Binary search tree, and postorder and preorder traversal Determine the shortest path in Graph

  Ict governance

ICT is defined as the term of Information and communication technologies, it is diverse set of technical tools and resources used by the government agencies to communicate and produce, circulate, store, and manage all information.

  Implementation of memory management

Assignment covers the following eight topics and explore the implementation of memory management, processes and threads.

  Realize business and organizational data storage

Realize business and organizational data storage and fast access times are much more important than they have ever been. Compare and contrast magnetic tapes, magnetic disks, optical discs

  What is the protocol overhead

What are the advantages of using a compiled language over an interpreted one?
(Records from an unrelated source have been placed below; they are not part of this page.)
Lemma app_writes_authorized_witness :
  ∃ r p, dispatch example_routes "POST" url = Some (r, p) ∧ authorized ∅ None r rq OrgAccessExamples.founded.
Proof.
  destruct (app_writes_authorized ∅ None token_text true false false false (λ _, ret []) (λ _, ret tt) (λ _, None) (λ _, None) rq url None
    new_workspace OrgAccessExamples.founded OrgAccessExamples.founded_uncached eq_refl) as [Hu|Ha].
  - exfalso. pose proof creates_workspace as Hlen. unfold example_app in Hlen.
    rewrite (unchanged_workspaces _ _ Hu), one_workspace in Hlen. discriminate.
  - destruct Ha as (r & p & Hd & _ & Ha). exists r, p. split; [exact Hd|exact Ha].
Defined.

(** The answer to it, and to a request that nothing serves. *)
Example workspace_created :
  (λ r, match r with Ok x => rs_status x | Throw _ => 0%Z end)
    (example_app rq url None new_workspace OrgAccessExamples.founded).1 = 201%Z.
Proof. vm_compute. reflexivity. Qed.
Example nothing_there :
  (example_app rq "/api/v1/orgs/uuid-0/plans" None new_workspace OrgAccessExamples.founded).1 = Ok not_found.
Proof. vm_compute. reflexivity. Qed.

Definition new_task (title : string) : option json :=
  Some (JObj [("workspace_id", JStr "7d444840-9dc0-11d1-b245-5ffdce74fad2"); ("title", JStr title);
              ("due_date", JStr "2024-05-01T10:00:00Z"); ("labels", JArr [JStr "ops"])])%string.
Definition task_cast : Cast := mkCast TaskRouter.createTaskSchema TaskRouter.as_CreateTaskInput.
Definition title_of (i : CreateTaskInput) : M string := ret (ci_title i).

Lemma task_cast_listed : task_cast ∈ casts "c" "u" "o".
Proof. unfold casts. do 13 right. by left. Qed.
Lemma task_accepted w :
  is_ok (validated TaskRouter.createTaskSchema TaskRouter.as_CreateTaskInput (new_task "Plan") title_of w) = true.
Proof. reflexivity. Qed.

Lemma bodies_are_typed_witness :
  ∃ v, validated TaskRouter.createTaskSchema TaskRouter.as_CreateTaskInput (new_task "Plan") title_of
    OrgAccessExamples.founded = title_of v OrgAccessExamples.founded.
Proof.
  destruct (bodies_are_typed "c" "u" "o" task_cast (new_task "Plan") title_of OrgAccessExamples.founded task_cast_listed)
    as [[errors E]|Hv]; [exfalso|exact Hv].
  apply (f_equal is_ok) in E. discriminate (eq_trans (eq_sym (task_accepted OrgAccessExamples.founded)) E).
Defined.

(** A title too long, an empty identifier of a board, an unknown priority. *)
Example task_refused :
  forallb (λ b : json, negb (is_ok (validated TaskRouter.createTaskSchema TaskRouter.as_CreateTaskInput (Some b) title_of
    OrgAccessExamples.founded)))
    [JNull; JObj [("title", JStr "Plan")];
     JObj [("workspace_id", JStr "7d444840-9dc0-11d1-b245-5ffdce74fad2"); ("title", JStr "")];
     JObj [("workspace_id", JStr "7d444840-9dc0-11d1-b245-5ffdce74fad2"); ("title", JStr "Plan"); ("board_id", JStr "")];
     JObj [("workspace_id", JStr "7d444840-9dc0-11d1-b245-5ffdce74fad2"); ("title", JStr "Plan");
           ("priority", JStr "asap")]]%string = true.
Proof. vm_compute. reflexivity. Qed.

(** The routes of which a request to their own pattern reaches another: of all
    the table, the bulk deletion. *)
Definition reached (r : Route) : bool :=
  match dispatch example_routes (rt_method r) (rt_pattern r) with
  | Some (r', _) => (rt_pattern r' =? rt_pattern r)%string
  | None => false
  end.
Example unreached :
  (λ r, (rt_method r, rt_pattern r)) <$> List.filter (λ r, negb (reached r)) example_routes =
    [("DELETE", "/api/v1/orgs/:orgId/tasks/bulk")]%string.
Proof. vm_compute. reflexivity. Qed.

(** What answers a bulk deletion: the deletion of the task [bulk]. *)
Definition asked_to_delete : option (Route * params) :=
  dispatch example_routes "DELETE" "/api/v1/orgs/uuid-0/tasks/bulk".
Example bulk_deletes_one :
  (λ rp : Route * params, (rt_pattern rp.1, rp.2 "taskId"%string)) <$> asked_to_delete =
    Some ("/api/v1/orgs/:orgId/tasks/:taskId", "bulk")%string.
Proof. vm_compute. reflexivity. Qed.

Lemma some_route : is_null asked_to_delete = false.
Proof. vm_compute. reflexivity. Qed.

Lemma bulk_delete_unreachable_witness :
  ∃ r p, asked_to_delete = Some (r, p) ∧
    ¬ (rt_method r = "DELETE" ∧ rt_pattern r = "/api/v1/orgs/:orgId/tasks/bulk")%string.
Proof.
  destruct asked_to_delete as [[r p]|] eqn:E; [|exfalso; pose proof some_route as Hs; rewrite E in Hs; discriminate].
  exists r, p. split; [exact eq_refl|].
  exact (bulk_delete_unreachable ∅ None token_text true false false false (λ _, ret []) (λ _, ret tt) (λ _, None) (λ _, None) _ _ r p E).
Defined.
End ApiExamples.
Lemma works_terminate waiting : Acc (λ es' es, works es es') waiting.
Proof.
  remember (mass 2 waiting) as n2 eqn:E2. revert waiting E2. induction (lt_wf n2) as [n2 _ IH2]. intros waiting E2.
  remember (mass 1 waiting) as n1 eqn:E1. revert waiting E2 E1. induction (lt_wf n1) as [n1 _ IH1]. intros waiting -> ->.
  constructor. intros waiting' [Hlt|[Heq Hlt]]%works_decrease; [by eapply IH2|by eapply IH1].
Qed.

Lemma filter_none {A} (p : A → bool) l : Forall (λ x, p x = false) l → List.filter p l = [].
Proof. induction 1 as [|x l Hx Hl IH]; cbn; [done|by rewrite Hx]. Qed.
Lemma filter_id {A} (p : A → bool) l : Forall (λ x, p x = true) l → List.filter p l = l.
Proof. induction 1 as [|x l Hx Hl IH]; cbn; [done|by rewrite Hx, IH]. Qed.

(** The queues that no worker serves. *)
Definition exports : list string := ["gdpr-export"; "gdpr-org-export"]%string.
Definition is_export (e : Waiting) : bool := includes exports (j_queue (wt_job e)).

Lemma served_no_export e : served (wt_job e) → is_export e = false.
Proof.
  unfold served, is_export. intros (rg & Hrg & Hq)%Is_true_true%existsb_exists. apply String.eqb_eq in Hq. rewrite <- Hq.
  apply list_elem_of_In in Hrg. unfold workers, Workers.registrations in Hrg.
  repeat (apply elem_of_cons in Hrg as [->|Hrg]; [reflexivity|]). by apply elem_of_nil in Hrg.
Qed.

Lemma unserved_export e : readable (wt_job e) → ¬ served (wt_job e) → is_export e = true.
Proof.
  intros (k & Hk & Ht)%Is_true_true%existsb_exists Hs. apply andb_true_iff in Ht as [[Eq _]%andb_true_iff _].
  apply String.eqb_eq in Eq. unfold served in Hs. unfold is_export. rewrite <- Eq in *. clear Eq. unfold kinds in Hk. cbn [In] in Hk.
  repeat destruct Hk as [<-|Hk]; try done; destruct Hs; vm_compute; exact I.
Qed.

(** A worker leaves the exports as they wait, and the jobs readable. *)
Lemma works_exports waiting waiting' : works waiting waiting' → Forall (λ e, readable (wt_job e)) waiting →
  Forall (λ e, readable (wt_job e)) waiting' ∧ List.filter is_export waiting' = List.filter is_export waiting.
Proof.
  intros (before & e & after & new & r & -> & -> & Hs & Hnew & Ht)%works_inv [Hb [He Ha]%Forall_cons]%Forall_app. split.
  - rewrite !Forall_app. split_and!; auto. by apply (settle_Forall (λ j, readable j)).
  - rewrite !List.filter_app. cbn [List.filter]. rewrite (served_no_export e Hs).
    rewrite (filter_none _ new), (filter_none _ (settle e r).1), !app_nil_r; [done| |].
    + eapply Forall_impl; [by apply (settle_Forall (λ j, served j))|]. intros e'. apply served_no_export.
    + eapply Forall_impl; [exact Hnew|]. intros e' [_ Hs']. by apply served_no_export.
Qed.
(* ===== verification/Invariants.v ===== *)
(** * Invariants: what holds in every state of the system

    The invariants of the components - the graph of dependencies, the nesting of
    tasks, the tokens of a session, the channels and their messages - are
    proved there over the operations of the component.  Here they are proved over the whole system: over every
    route of [Api], the poller and every worker of [Jobs].  An operation is
    followed down to the statements it runs ([keeps]): a statement on a table
    that an invariant does not read keeps it ([Frame]), and those on its own
    tables are the operations of the component. *)
From S2P Require Import Prelude Schema World Zod Crypto Concrete OrgRepo TaskRepo TaskDeps TaskService AuthRepo Session Auth Organization Http RateLimiter OrgAccess Payments FeatureFlags Gdpr Chat Files Outbox Webhooks SignIn Notifications Collaboration Cleanup RowJson TenantRoutes SystemRoutes Search Api Lifecycle Jobs System.
From Stdlib Require Import ZArith Lia Ascii.
From stdpp Require Import base tactics strings gmap list relations.

(** An invariant of the database, that no later draw breaks. *)
Class Stable `{Redis} (I : World → Prop) : Prop :=
  stable : ∀ w w', db w' = db w → draws w ≤ draws w' → I w → I w'.

(** An invariant that does not read a table. *)
Class Frame `{Redis} (I : World → Prop) (R : Type) `{Table R} : Prop :=
  frame : ∀ (l : list R) w, I w → I (w <| db := set_rows l (db w) |>).

Section keep.
Context `{Redis, Random} (I : World → Prop).

(** [m] keeps the invariant, and the draws only grow. *)
Definition keep {A} (m : M A) : Prop := ∀ n, preserves (λ w, I w ∧ n ≤ draws w) m.

Lemma keep_ret {A} (a : A) : keep (ret a).
Proof. intros n. apply preserves_ret. Qed.
Lemma keep_throw {A} e : keep (throw (A := A) e).
Proof. intros n. apply preserves_throw. Qed.
Lemma keep_bind {A B} (m : M A) (k : A → M B) : keep m → (∀ a, keep (k a)) → keep (bind m k).
Proof. intros Hm Hk n. apply preserves_bind; [apply Hm|intros a; apply Hk]. Qed.
Lemma keep_catch {A} (m : M A) h : keep m → (∀ e, keep (h e)) → keep (catch m h).
Proof. intros Hm Hh n. apply preserves_catch; [apply Hm|intros e; apply Hh]. Qed.
Lemma keep_for_each {A} (l : list A) f : (∀ x, keep (f x)) → keep (for_each l f).
Proof. intros Hf n. apply preserves_for_each. intros x. apply Hf. Qed.

(** From what a component proves of its operation. *)
Lemma keep_from {A} (m : M A) : preserves I m → (∀ n t up, preserves (ambient n t up) m) → keep m.
Proof.
  intros Hm Ha n w [HI Hn]. split; [by apply Hm|].
  destruct (Ha n (clock w) (redis_up w) w) as (Hd & _ & _); [by split_and!|lia].
Qed.

Context `{!Stable I}.

Lemma keep_outside {A} (m : M A) : outside m → keep m.
Proof. intros Hm n w [HI Hn]. destruct (Hm w) as [Hd Hdr]. split; [by eapply stable|lia]. Qed.

Lemma keep_foreign {A} (m : M A) : foreign m → keep m.
Proof. intros [_ Hm]. by apply keep_outside. Qed.

Lemma keep_transaction {A} (m : M A) : keep m → keep (withTransaction m).
Proof.
  intros Hm n w [HI Hn]. unfold withTransaction. pose proof (Hm (draws w) w (conj HI (le_n _))) as [HI' Hd].
  destruct (m w) as [[a|e] w']; cbn in *; [split; [done|lia]|]. split; [|lia]. by eapply (stable w).
Qed.

Section tables.
Context {R : Type} `{Table R, !Frame I R}.

Lemma keep_rows {A} (r : World → result A) (f : World → list R) :
  keep (λ w, (r w, w <| db := set_rows (f w) (db w) |>)).
Proof. intros n w [HI Hn]. split; [by apply frame|done]. Qed.

Lemma keep_update P f : keep (update_where (R := R) P f).
Proof. apply (keep_rows _ (λ w, upd_where P f (rows (db w)))). Qed.
Lemma keep_update_touch `{Touch R} P f : keep (update_touch (R := R) P f).
Proof. intros n w Hw. by apply (keep_update P). Qed.
Lemma keep_insert r : keep (insert_row (R := R) r).
Proof. apply (keep_rows _ (λ w, rows (db w) ++ [r])). Qed.
Lemma keep_insert_unique c r : keep (insert_unique (R := R) c r).
Proof. intros n w Hw. unfold insert_unique. destruct existsb; [done|by apply keep_insert]. Qed.
Lemma keep_insert_or_ignore c r : keep (insert_or_ignore (R := R) c r).
Proof. intros n w Hw. unfold insert_or_ignore. destruct existsb; [done|by apply keep_insert]. Qed.
Lemma keep_upsert c r f : keep (upsert (R := R) c r f).
Proof.
  intros n w [HI Hn]. unfold upsert. destruct List.find; cbn [snd]; (split; [by apply frame|done]).
Qed.
Lemma keep_delete P : keep (delete_where (R := R) P).
Proof. apply (keep_rows _ (λ w, List.filter (λ r, negb (P r)) (rows (db w)))). Qed.
End tables.

Lemma outside_read {A} (a : World → A) : outside (λ w, (Ok (a w), w)).
Proof. by split. Qed.
End keep.

Create HintDb keep.
#[export] Hint Resolve keep_ret keep_throw keep_update keep_update_touch keep_insert keep_insert_unique
  keep_insert_or_ignore keep_upsert keep_delete : keep.
#[export] Hint Extern 3 (keep _ _) => solve [apply keep_foreign; [eauto with typeclass_instances|eauto 2 with foreign]] : keep.

(** An operation that is no statement on a table. *)
Ltac no_statement :=
  apply keep_outside; [solve [eauto with typeclass_instances]|]; intros ?w;
  unfold select, select_one, now, get_world, gen_random_uuid, randomHex, rget, rset, rset_nx, rdel, rpublish, enqueue_in;
  cbv beta; repeat case_match; simplify_eq; (split; [reflexivity|cbn; lia]).

(** Follows an operation down to its statements, as [adds]. *)
Ltac keeps_step :=
  intros; lazymatch goal with
  | |- keep _ (bind _ _) => apply keep_bind
  | |- keep _ (catch _ _) => apply keep_catch
  | |- keep _ (match ?x with _ => _ end) => destruct x
  | |- keep _ (for_each _ _) => apply keep_for_each
  | |- keep _ (withTransaction _) => apply keep_transaction; [solve [eauto with typeclass_instances]|]
  | |- keep _ (let _ := _ in _) => cbv zeta
  | |- keep _ (select _) => no_statement
  | |- keep _ (select_one _) => no_statement
  | |- keep _ ?m =>
      first [ solve [eauto 3 with keep typeclass_instances]
            | lazymatch m with
              | update_where _ _ => fail 1 | update_touch _ _ => fail 1 | insert_row _ => fail 1
              | insert_unique _ _ => fail 1 | insert_or_ignore _ _ => fail 1 | upsert _ _ _ => fail 1 | delete_where _ => fail 1
              | _ => let h := head m in progress unfold h
              end
            | progress cbv beta
            | no_statement ]
  end.
Ltac keeps := repeat keeps_step.

(** ** What an invariant of the system must survive *)

(** The tables the invariants below read, the operations that write them, and
    the changes of a row that concern none: whatever else the system does writes
    other tables. *)
Class Invariant `{Redis, !RedisHash, Random, Config, Crypto} (I : World → Prop) : Prop := {
  inv_stable : Stable I;
  inv_frame : ∀ R `{Table R}, TableNe R TaskRow → TableNe R TaskDependencyRow → TableNe R RefreshTokenRow →
    TableNe R ChatMessageRow → TableNe R ChannelMemberRow → SeqNe R → TableNe R OrgRow → Frame I R;
  (** tasks *)
  inv_task_rows : ∀ P (f : TaskRow → TaskRow), (∀ r, skeleton (f r) = skeleton r) → keep I (update_touch P f);
  inv_createTask : ∀ orgId userId input, keep I (TaskService.createTask orgId userId input);
  inv_spawn : ∀ orgId parent t, keep I (RecurringTaskWorker.spawn orgId parent t);
  (** dependencies *)
  inv_addDependency : ∀ orgId a b userId, keep I (DependencyService.addDependency orgId a b userId);
  inv_removeDependency : ∀ orgId id, keep I (DependencyService.removeDependency orgId id);
  (** sessions *)
  inv_issue : ∀ u o r a m, keep I (JwtService.issueTokenPair u o r a m);
  inv_refresh : ∀ raw, keep I (JwtService.refreshTokenPair raw);
  inv_revoke : ∀ id, keep I (AuthRepository.revokeRefreshToken id);
  inv_revoke_all : ∀ userId, keep I (AuthRepository.revokeAllUserTokens userId);
  (** channels *)
  inv_createDirect : ∀ o c u, keep I (ChannelService.createDirect o c u);
  inv_createGroup : ∀ o c name l, keep I (ChannelService.createGroup o c name l);
  inv_createWorkspaceChannel : ∀ o c name ws, keep I (ChannelService.createWorkspaceChannel o c name ws);
  inv_send : ∀ o input, keep I (MessageService.send o input);
  inv_deleteMessage : ∀ o id c u, keep I (MessageService.deleteMessage o id c u);
  inv_updateLastRead : ∀ c u s, keep I (ChannelRepository.updateLastRead c u s);
  inv_dropSequences : keep I dropDeletedChannelSequences;
  (** organizations *)
  inv_org_rows : ∀ P (f : OrgRow → OrgRow),
    (∀ o, o_id (f o) = o_id o ∧ o_status (f o) = o_status o ∧ o_deleted_at (f o) = o_deleted_at o) →
    keep I (update_touch P f);
  inv_createOrg : ∀ u d, keep I (OrganizationService.createOrg u d);
  inv_suspendOrg : ∀ o r a, keep I (OrganizationService.suspendOrg o r a);
  inv_reactivateOrg : ∀ o a, keep I (OrganizationService.reactivateOrg o a);
  inv_startOffboarding : ∀ o a, keep I (OrganizationService.startOffboarding o a);
  inv_gdprOffboard : ∀ o, keep I (GdprRouter.offboard o);
  inv_offboardingJob : ∀ o, keep I (OffboardingWorker.runOffboardingJob o);
  inv_reactivate_suspended : ∀ o, keep I (WebhookHandler.reactivate_suspended o);
}.
#[export] Hint Resolve inv_createTask inv_spawn inv_addDependency inv_removeDependency inv_issue inv_refresh inv_revoke
  inv_revoke_all inv_createDirect inv_createGroup inv_createWorkspaceChannel inv_send inv_deleteMessage inv_updateLastRead
  inv_dropSequences inv_createOrg inv_suspendOrg inv_reactivateOrg inv_startOffboarding inv_gdprOffboard
  inv_offboardingJob inv_reactivate_suspended : keep.
#[export] Hint Extern 3 (keep _ (update_touch (R := TaskRow) _ _)) => solve [apply inv_task_rows; reflexivity] : keep.
#[export] Hint Extern 3 (keep _ (update_touch (R := OrgRow) _ _)) =>
  solve [apply inv_org_rows; intros ?; (split; [|split]; reflexivity)] : keep.

Section operations.
Context `{Redis, !RedisHash, !RedisZset, Random, Config, Crypto, !StorageProvider, !Scanner, !RazorpaySdk,
  FullText, !TypesenseClient, !SearchBreaker, !BreakerLaws _, !ForeignServices}.
Context (I : World → Prop) `{!Invariant I}.
#[local] Existing Instances inv_stable inv_frame.

Lemma keep_mentions orgId taskId commentId authorId handles :
  keep I (MentionService.notify_handles orgId taskId commentId authorId handles).
Proof. induction handles as [|h handles IH]; cbn [MentionService.notify_handles]; keeps; apply IH. Qed.

Lemma keep_typesense initialized o : keep I (TypesenseProvider.search initialized o).
Proof.
  unfold TypesenseProvider.search. apply keep_bind; [keeps|intros _; apply keep_bind; [|keeps]].
  generalize (so_entityTypes o ?? all_types) as types. intros types.
  induction types as [|t types IH]; cbn [TypesenseProvider.search_types]; [keeps|].
  apply keep_bind; [keeps|intros found; apply keep_bind; [exact IH|keeps]].
Qed.

Lemma keep_provider typesense initialized o :
  keep I (provider_search (SearchService.getActiveProvider typesense initialized) o).
Proof.
  unfold SearchService.getActiveProvider. destruct typesense;
    cbn [provider_search TypesenseProvider.provider PostgresFtsProvider.provider]; [apply keep_typesense|keeps].
Qed.

Lemma keep_upsert_document typesense doc : keep I (upsertDocument (SearchWorker.getProvider typesense) doc).
Proof.
  unfold SearchWorker.getProvider. destruct typesense;
    cbn [upsertDocument TypesenseProvider.provider PostgresFtsProvider.provider]; keeps.
Qed.

Lemma keep_delete_document typesense id orgId : keep I (deleteDocument (SearchWorker.getProvider typesense) id orgId).
Proof.
  unfold SearchWorker.getProvider. destruct typesense;
    cbn [deleteDocument TypesenseProvider.provider PostgresFtsProvider.provider]; keeps.
Qed.

Lemma keep_breaker m : keep I m → keep I (search_breaker m).
Proof.
  intros Hm n w Hw. destruct (breaker_cases m w) as [->|(e & w' & -> & [->| ->])]; cbn [snd]; [by apply Hm|done|by apply Hm].
Qed.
Under what circumstances would you select to use an interpreted language?

  Implementation of memory management

Paper describes about memory management. How memory is used in executing programs and its critical support for applications.

  Define open and closed loop control systems

Define open and closed loop cotrol systems.Explain difference between time varying and time invariant control system wth suitable example.

  Prepare a proposal to deploy windows server

Prepare a proposal to deploy Windows Server onto an existing network based on the provided scenario.

  Security policy document project

Analyze security requirements and develop a security policy

  Write a procedure that produces independent stack objects

Write a procedure (make-stack) that produces independent stack objects, using a message-passing style, e.g.

  Define a suitable functional unit

Define a suitable functional unit for a comparative study between two different types of paint.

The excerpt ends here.